Trust based Management is the best solution for organisational challenges emerging due to the latest pandemic IDM Nations Campus Chairman Dr. V. Janagan said.
“These days we are seeing these changes in different aspects such as avoid public places, try to stay at home whenever possible, more online shopping, avoid public transportation, etc... which lead us to different landscapes,” he said.
Dr. Janagan noted that one of the highly impacted domains is workplace. Conventional management always trusted procedure-based management in order to make the workplace more productive and efficient, but this pandemic changed socio factors by making employee’s first priority as their life rather than work. Employees found that, in the time of global lock down, they actually need limited priorities to survive, which leads their expectations to be within a more reasonable boundary.
Now management needs to find a more convenient and flexible approach on how to increase the productivity of their employees rather than giving them the pressure from traditional procedure-based constraints. The solution is they need to trust employees, based on the trust they need to reorganize their workplace, which is more dynamic.
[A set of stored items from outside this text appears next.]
Lemma not_sampled_idle report :
  truthy (py_get report "online") = false \/
  py_get report "status" = VStr "OFFLINE" \/ py_get report "status" = VStr "UNKNOWN" \/ py_get report "status" = VStr "REJECTED" <->
  not_sampled report = true.
Proof.
  unfold not_sampled. rewrite orb_true_iff, negb_true_iff. destruct (py_get report "status") as [| | | |s| |]; cbn [text_in];
    rewrite ?bool_decide_eq_true; try naive_solver. set_solver.
Qed.

Lemma dedupe_nil l : _dedupe l = [] <-> l = [].
Proof.
  split; [|by intros ->]. intros H. destruct l as [|x l]; [done|]. assert (Hx : x ∈ _dedupe (x :: l)) by (apply elem_of_dedupe; set_solver).
  rewrite H in Hx. set_solver.
Qed.

Lemma merged_status_cases reasons warnings status :
  (reasons <> [] -> merged_status (_dedupe reasons) (_dedupe warnings) status = VStr "DEGRADED") /\
  (reasons = [] -> warnings <> [] -> status = VStr "ACCEPTED" -> merged_status (_dedupe reasons) (_dedupe warnings) status = VStr "WARNING") /\
  (reasons = [] -> warnings = [] \/ status <> VStr "ACCEPTED" -> merged_status (_dedupe reasons) (_dedupe warnings) status = status) /\
  (forall s, s <> "DEGRADED" -> s <> "WARNING" -> status <> VStr s -> merged_status (_dedupe reasons) (_dedupe warnings) status <> VStr s).
Proof.
  assert (Ha : text_in status ["ACCEPTED"] = true <-> status = VStr "ACCEPTED").
  { destruct status; cbn; rewrite ?bool_decide_eq_true; try naive_solver. set_solver. }
  pose proof (dedupe_nil reasons). pose proof (dedupe_nil warnings).
  unfold merged_status. repeat case_bool_decide; cbn [negb andb]; destruct (text_in status ["ACCEPTED"]) eqn:E; naive_solver.
Qed.

(** C38: the quality of an input is not destructive. The report of a publisher that is off
    line, or whose status is [OFFLINE], [UNKNOWN] or [REJECTED], is returned unchanged,
    whatever a sample would say. Every other report comes back with another status than these three,
    so that no sample ever makes a rejection: it has the measures, and its own reasons and
    warnings followed by those of the sample and of the bitrate; its status is [DEGRADED]
    if it has a reason, [WARNING] if it has a warning only and was [ACCEPTED], and what it
    was otherwise; no other field changes. It fails when taking the sample fails. *)
Theorem quality_is_not_destructive config st report sampled :
  let status := py_get report "status" in
  let idle := truthy (py_get report "online") = false \/
              status = VStr "OFFLINE" \/ status = VStr "UNKNOWN" \/ status = VStr "REJECTED" in
  (idle -> (augment config st report sampled).1 = Ok report) /\
  (~ idle -> forall q bitrate, sampled = Ok q -> _safe_float (py_get report "bitrate_bps") = Ok bitrate ->
     exists report' n low_reasons low_warnings,
       (augment config st report sampled).1 = Ok report' /\
       judge_low_bitrate config bitrate (low_samples (_reset_source (as_str (py_get report "source_id")) st)) =
         (n, low_reasons, low_warnings) /\
       let reasons := report_texts (py_get_or report "reasons" (VList [])) ++ quality_reasons q ++ low_reasons in
       let warnings := report_texts (py_get_or report "warnings" (VList [])) ++ quality_warnings q ++ low_warnings in
       let status' := py_get report' "status" in
       status' <> VStr "OFFLINE" /\ status' <> VStr "UNKNOWN" /\ status' <> VStr "REJECTED" /\
       (reasons <> [] -> status' = VStr "DEGRADED") /\
       (reasons = [] -> warnings <> [] -> status = VStr "ACCEPTED" -> status' = VStr "WARNING") /\
       (reasons = [] -> warnings = [] \/ status <> VStr "ACCEPTED" -> status' = status) /\
       (forall name, name ∈ report_texts (py_get report' "reasons") <-> name ∈ reasons) /\
       (forall name, name ∈ report_texts (py_get report' "warnings") <-> name ∈ warnings) /\
       py_get report' "quality" = VDict (measures q) /\
       (forall field, field ∉ ["status"; "reasons"; "warnings"; "quality"] -> report' !! field = report !! field)) /\
  (~ idle -> forall e, sampled = Err e -> (augment config st report sampled).1 = Err e).
Proof.
  cbv zeta. split; [|split].
  - intros Hi%not_sampled_idle. unfold augment. cbv zeta. by rewrite Hi.
  - intros Hi q bitrate -> Hb. unfold augment. cbv zeta. rewrite not_sampled_idle in Hi. apply not_true_is_false in Hi. rewrite Hi, Hb.
    destruct (judge_low_bitrate _ _ _) as [[n lr] lw] eqn:El. eexists _, n, lr, lw. split; [reflexivity|]. split; [reflexivity|].
    record_fields. rewrite !report_texts_of. pose proof (merged_status_cases (report_texts (py_get_or report "reasons" (VList [])) ++ quality_reasons q ++ lr)
      (report_texts (py_get_or report "warnings" (VList [])) ++ quality_warnings q ++ lw) (py_get report "status")) as (M1 & M2 & M3 & M4).
    apply orb_false_iff in Hi as [_ Hi].
    assert (Hs : forall s, s ∈ ["OFFLINE"; "UNKNOWN"; "REJECTED"] -> py_get report "status" <> VStr s).
    { intros s Hin E. rewrite E in Hi. cbn in Hi. by apply bool_decide_eq_false in Hi. }
    split; [apply M4; [done..|apply Hs; set_solver]|]. split; [apply M4; [done..|apply Hs; set_solver]|].
    split; [apply M4; [done..|apply Hs; set_solver]|]. split; [exact M1|]. split; [exact M2|]. split; [exact M3|].
    split; [intros name; apply elem_of_dedupe|]. split; [intros name; apply elem_of_dedupe|]. split; [done|].
    intros field Hf. rewrite !lookup_insert_ne; [done|..]; set_solver.
  - intros Hi e ->. unfold augment. cbv zeta. rewrite not_sampled_idle in Hi. apply not_true_is_false in Hi. by rewrite Hi.
Qed.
Though the full lockdowns are gradually being released, we will still need to maintain social distancing in the short- to medium-term to control the spread of coronavirus.
Workplaces previously using hot-desking will likely need to reconsider their arrangements. Bustling offices with multiple people using the same desk space would be hotbeds for transmission. Many businesses may also need to stagger work-shifts so that offices and factories don’t become too crowded and workers can safely maintain distance, such a system has demonstrably worked during lockdown, and so managers can no longer rely on the traditional arguments against allowing people to work from home.
This could in turn lead to a shift in expectations and workplace culture, where employees are valued on how well they meet their deliverable targets on time, not how many hours they sit behind their desk in the office. What may appear in the longer term is a more dynamic approach to work, combining office hours where necessary. Workers can live wherever most convenient or desirable. Above facts alarming management, how they could find trust in traditional cultures such as Sri Lanka. The answer is empowerment, where employees need to feel like work is one part of their life rather than a traditional 08-hour concept. “So, if organization wants to survive in post pandemic social and economical plate change, they need to find answers for challenges waiting at bay such as gaining real trust from workers, motivation, assurance on job security, facilitation, mentoring and other all CSFs (Critical Success Factors) which would leads to success in trust-based management,” he added.